‘PH economic growth likely to continue deceleration in 2019’

MANILA – Fitch Solutions Macro Research on Wednesday downgraded its economic growth outlook on the Philippines, as it expects net exports of the country to fall during the year.

In a commentary sent to reporters, Fitch Solutions said it now expects economic growth at 5.9 percent this year, slower than its earlier forecast of 6.1 percent.

Should this be realized, the 5.9 percent growth would be the slowest annual growth recorded by the Philippines in eight years since the 3.7 percent registered in 2011.

This would also be the third consecutive year of deceleration of the gross domestic product (GDP) from the 6.9 percent in 2016, to the 6.7 percent in 2017, and the 6.2 percent in 2018.

“While we revised up our forecasts for domestic consumption, we revised down the net export component, from -0.7pp to -1.7pp and this was a key factor as why we expect growth to fall below 6.0 percent in 2019,” the commentary read.

According to the latest data available from the Philippine Statistics Authority (PSA), the Philippines posted a trade deficit of $3.14 billion in March, wider than the $2.34-billion deficit the same month last year.

Exports for the month slid by 2.5 percent to $5.88 billion versus the $6.02 billion recorded in 2018, following the drop in major commodities such as machinery and transport equipment.

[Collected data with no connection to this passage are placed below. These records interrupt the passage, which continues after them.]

Lemma strip_fixed (s : str) :
  (∀ c s', s = c :: s' → is_space c = false) →
  (∀ s' c, s = s' ++ [c] → is_space c = false) →
  strip s = s.
Proof.
  intros Hhead Hlast. destruct s as [|c s]; [done|].
  unfold strip, strip_by. cbn [lstrip_by]. rewrite (Hhead c s eq_refl).
  destruct (proj2 (last_is_Some (c :: s))) as [d Hd]; [done|].
  apply last_Some in Hd as [t Ht]. rewrite Ht.
  apply rstrip_by_snoc_keep. by apply (Hlast t d).
Qed.

Lemma strip_idemp (s : str) : strip (strip s) = strip s.
Proof.
  apply strip_fixed.
  - intros c s' H. by apply (strip_head s c s').
  - intros s' c H. by apply (strip_last s s' c).
Qed.

Lemma lstrip_by_elem_of (p : char → bool) (s : str) (c : char) :
  c ∈ lstrip_by p s → c ∈ s.
Proof.
  destruct (lstrip_by_suffix p s) as [h Hh]. intros Hc. rewrite Hh.
  apply elem_of_app. by right.
Qed.

Lemma rstrip_by_elem_of (p : char → bool) (s : str) (c : char) :
  c ∈ rstrip_by p s → c ∈ s.
Proof.
  destruct (rstrip_by_prefix p s) as [t Ht]. intros Hc. rewrite Ht.
  apply elem_of_app. by left.
Qed.

Lemma strip_elem_of (s : str) (c : char) : c ∈ strip s → c ∈ s.
Proof.
  unfold strip, strip_by. intros Hc.
  by apply (lstrip_by_elem_of is_space), (rstrip_by_elem_of is_space).
Qed.

Lemma rstrip_by_app_keep (p : char → bool) (a b : str) (c : char) :
  c ∈ b → p c = false → rstrip_by p (a ++ b) = a ++ rstrip_by p b.
Proof.
  intros Hc Hp. unfold rstrip_by. rewrite reverse_app.
  rewrite lstrip_by_app_nonempty.
  - by rewrite reverse_app, reverse_involutive.
  - intros Hnil. apply lstrip_by_nil in Hnil. rewrite Forall_forall in Hnil.
    specialize (Hnil c). rewrite elem_of_reverse in Hnil.
    rewrite Hnil in Hp; done.
Qed.

Lemma rstrip_by_spaces (p : char → bool) (s : str) :
  ∃ t, s = rstrip_by p s ++ t ∧ Forall (λ c, p c = true) t.
Proof.
  unfold rstrip_by.
  assert (∀ x : str, ∃ h, x = h ++ lstrip_by p x ∧ Forall (λ c, p c = true) h)
    as Haux.
  { induction x as [|c x (h & IH & Hh)]; cbn [lstrip_by].
    - exists []. split; [done|apply List.Forall_nil].
    - destruct (p c) eqn:Hc.
      + exists (c :: h). split; [cbn [app]; by rewrite <-IH|].
        by apply List.Forall_cons.
      + exists []. split; [done|apply List.Forall_nil]. }
  destruct (Haux (reverse s)) as (h & Hh & Hall).
  exists (reverse h). split.
  - rewrite <-reverse_app, <-Hh. by rewrite reverse_involutive.
  - apply Forall_forall. intros c Hc. rewrite Forall_forall in Hall.
    apply Hall. by apply elem_of_reverse.
Qed.

Lemma count_app (c : char) (a b : str) :
  count c (a ++ b) = count c a + count c b.
Proof.
  induction a as [|d a IH]; cbn [count app]; [done|]. rewrite IH. lia.
Qed.

Lemma count_spaces (c : char) (t : str) :
  is_space c = false → Forall (λ d, is_space d = true) t → count c t = 0.
Proof.
  intros Hc Ht. induction Ht as [|d t Hd _ IH]; cbn [count]; [done|].
  rewrite IH. destruct (N.eqb_spec c d) as [->|?]; [congruence|done].
Qed.

Lemma balance_rstrip (s : str) : balance (rstrip_by is_space s) = balance s.
Proof.
  destruct (rstrip_by_spaces is_space s) as (t & Hs & Ht).
  unfold balance. rewrite Hs at 3 4. rewrite !count_app.
  rewrite (count_spaces LBRACE t), (count_spaces RBRACE t) by done. lia.
Qed.

Lemma split_once_fst_free (c : char) (s : str) : c ∉ (split_once c s).1.
Proof.
  induction s as [|d s IH]; cbn [split_once]; [apply not_elem_of_nil|].
  destruct (N.eqb_spec c d) as [->|Hne]; [apply not_elem_of_nil|].
  destruct (split_once c s) as [a b]. cbn [fst] in *.
  apply not_elem_of_cons. done.
Qed.

Lemma split_once_elem_of (c : char) (s : str) (x : char) :
  x ∈ (split_once c s).1 ∨ x ∈ (split_once c s).2 → x ∈ s.
Proof.
  induction s as [|d s IH]; cbn [split_once].
  - intros [?%elem_of_nil|?%elem_of_nil]; done.
  - destruct (c =? d)%N.
    + cbn [fst snd]. intros [?%elem_of_nil|?]; [done|by right].
    + destruct (split_once c s) as [a b]. cbn [fst snd] in *.
      intros [[->|?]%elem_of_cons|?]; [left|right; apply IH; by left
                                      |right; apply IH; by right].
Qed.

Lemma plain_spec (s : str) :
  plain s = true ↔ ∀ c, c ∈ s → is_linebreak c = false.
Proof.
  unfold plain. rewrite forallb_forall. split.
  - intros H c Hc. apply negb_true_iff, H. by apply list_elem_of_In.
  - intros H c Hc. apply negb_true_iff, H. by apply list_elem_of_In.
Qed.

Lemma plain_no_LF (s : str) : plain s = true → LF ∉ s.
Proof. intros Hp Hin. by apply (proj1 (plain_spec s) Hp) in Hin. Qed.

Lemma plain_app (a b : str) : plain (a ++ b) = plain a && plain b.
Proof. apply forallb_app. Qed.

(** *** [splitlines] on lines that end in a line feed *)

Lemma splitlines_line (a rest : str) :
  plain a = true → splitlines (a ++ LF :: rest) = a :: splitlines rest.
Proof.
  induction a as [|c a IH]; intros Hp; cbn [app].
  - cbn [splitlines]. change (is_linebreak LF) with true. cbn match.
    destruct rest as [|d rest]; [done|].
    change (LF =? 13)%N with false. done.
  - cbn [plain forallb] in Hp. apply andb_true_iff in Hp as [Hc Hp].
    apply negb_true_iff in Hc. cbn [splitlines]. rewrite Hc.
    rewrite (IH Hp). by destruct (a ++ LF :: rest) eqn:E; [destruct a|].
Qed.

Lemma splitlines_text (s rest : str) :
  forallb plain (split LF s) = true →
  splitlines (s ++ LF :: rest) = split LF s ++ splitlines rest.
Proof.
  induction s as [a Ha|a text Ha IH] using lines_ind.
  - rewrite split_open by done. cbn [forallb]. rewrite andb_true_r.
    intros Hp. by rewrite splitlines_line.
  - rewrite split_line by done. cbn [forallb].
    intros [Hp Hrest]%andb_true_iff. rewrite <-app_assoc. cbn [app].
    rewrite splitlines_line by done. by rewrite IH.
Qed.

Lemma splitlines_plain (s : str) : forallb plain (splitlines s) = true.
Proof.
  induction s as [|c s IH]; [done|]. cbn [splitlines].
  destruct (is_linebreak c) eqn:Hc.
  - destruct s as [|d s]; [done|].
    destruct ((c =? 13)%N && (d =? 10)%N).
    + destruct (splitlines (d :: s)) as [|line rest]; [done|].
      cbn [forallb] in IH |- *. by apply andb_true_iff in IH as [_ ->].
    + cbn [forallb]. by rewrite IH.
  - destruct s as [|d s].
    + cbn. by rewrite Hc.
    + destruct (splitlines (d :: s)) as [|line rest].
      * cbn. by rewrite Hc.
      * cbn [forallb plain] in IH |- *. rewrite Hc. done.
Qed.

Lemma split_app_free (a s first : str) (rest : list str) :
  LF ∉ a → split LF s = first :: rest →
  split LF (a ++ s) = (a ++ first) :: rest.
Proof.
  intros Ha Hs. induction a as [|c a IH]; cbn [app split]; [done|].
  apply not_elem_of_cons in Ha as [Hc Ha]. apply N.eqb_neq in Hc.
  rewrite Hc. by rewrite IH.
Qed.

Lemma split_unsplit (s first : str) (rest : list str) :
  split LF s = first :: rest → s = first ++ continuation rest.
Proof.
  revert first rest.
  induction s as [a Ha|a text Ha IH] using lines_ind; intros first rest.
  - rewrite split_open by done. intros [= <- <-]. by rewrite app_nil_r.
  - rewrite split_line by done. intros [= <- <-].
    pose proof (split_nonempty LF text) as Hne.
    destruct (split LF text) as [|first' rest'] eqn:Hsplit; [done|].
    rewrite continuation_cons. by rewrite (IH first' rest').
Qed.

Lemma continuation_app (lines lines' : list str) :
  continuation (lines ++ lines') = continuation lines ++ continuation lines'.
Proof. unfold continuation. by rewrite map_app, concat_app. Qed.

Lemma balance_sum_app (lines lines' : list str) :
  balance_sum (lines ++ lines') = balance_sum lines + balance_sum lines'.
Proof.
  induction lines as [|line lines IH]; cbn [app]; [done|].
  rewrite !balance_sum_cons, IH. lia.
Qed.

Lemma split_continuation (first : str) (rest : list str) :
  LF ∉ first → Forall (λ line, LF ∉ line) rest →
  split LF (first ++ continuation rest) = first :: rest.
Proof.
  intros Hfirst Hrest. revert first Hfirst.
  induction Hrest as [|line rest Hline _ IH]; intros first Hfirst.
  - rewrite app_nil_r. by apply split_open.
  - rewrite continuation_cons, split_line by done. by rewrite IH.
Qed.

Lemma block_closes_spec (rest : list str) (depth : Z) :
  block_closes rest depth = true ↔
  (∀ j, (j < length rest)%nat → 0 < depth + balance_sum (take j rest))
  ∧ depth + balance_sum rest ≤ 0.
Proof.
  revert depth. induction rest as [|line rest IH]; intros depth;
    cbn [block_closes].
  - rewrite Z.leb_le. cbn. split; [intros ?; split; [lia|lia]|lia].
  - rewrite andb_true_iff, Z.ltb_lt, IH, balance_sum_cons. cbn [length]. split.
    + intros (Hd & Hpos & Hend). split; [|lia].
      intros [|j] Hj; cbn [take]; [cbn; lia|].
      rewrite balance_sum_cons. specialize (Hpos j ltac:(lia)). lia.
    + intros (Hpos & Hend). split_and!; [|..|lia].
      * specialize (Hpos 0%nat ltac:(lia)). cbn in Hpos. lia.
      * intros j Hj. specialize (Hpos (S j) ltac:(lia)).
        cbn [take] in Hpos. rewrite balance_sum_cons in Hpos. lia.
Qed.

(** *** One entry of the merged file *)

Lemma startswith_nil (s : str) : startswith s [] = true.
Proof. by destruct s. Qed.

Lemma key_ok_spec (key : str) :
  key_ok key = true ↔
  strip key = key ∧ (EQUALS ∉ key) ∧ plain key = true
  ∧ startswith key (py "#") = false.
Proof.
  unfold key_ok, contains.
  rewrite !andb_true_iff, !negb_true_iff, bool_decide_eq_true,
    bool_decide_eq_false.
  tauto.
Qed.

“Net exports, weaker investment and government spending weighed on the headline growth figure, as trade tensions and delays passing the 2019 budget weakened momentum,” said Fitch Solutions.

Economic growth was recorded at 5.6 percent in the first quarter, the slowest in four years, which the government attributed to the delayed passage of the 2019 budget.

“The budget issue was resolved in April and fiscal stimulus should pick in late 2019 and heading into 2020. However, the weak external backdrop will prove a drag on headline growth, owing to ongoing US-China trade tensions and slowing global growth,” said Fitch Solutions.

“A further escalation of tensions or prolonged period of the tariffs introduced in May could likely lead us revise down our growth forecast of 6.3 percent in 2020,” it added.

Fitch Solutions noted, however, that economic growth is expected to pick up from the performance in the first quarter which fell below market expectations.

“We believe that economic growth will pick-up modestly from Q119 and into 2020, supported by government consumption and still-strong household demand,” said Fitch Solutions.

“Household consumption proved the key driver of growth in Q418 and Q119, averaging 5.8 percent y-o-y growth, and we expect this trend to continue over the coming quarters, growing 6.0 percent and 5.0 percent in 2019 and 2020 respectively,” it added. (GMA News)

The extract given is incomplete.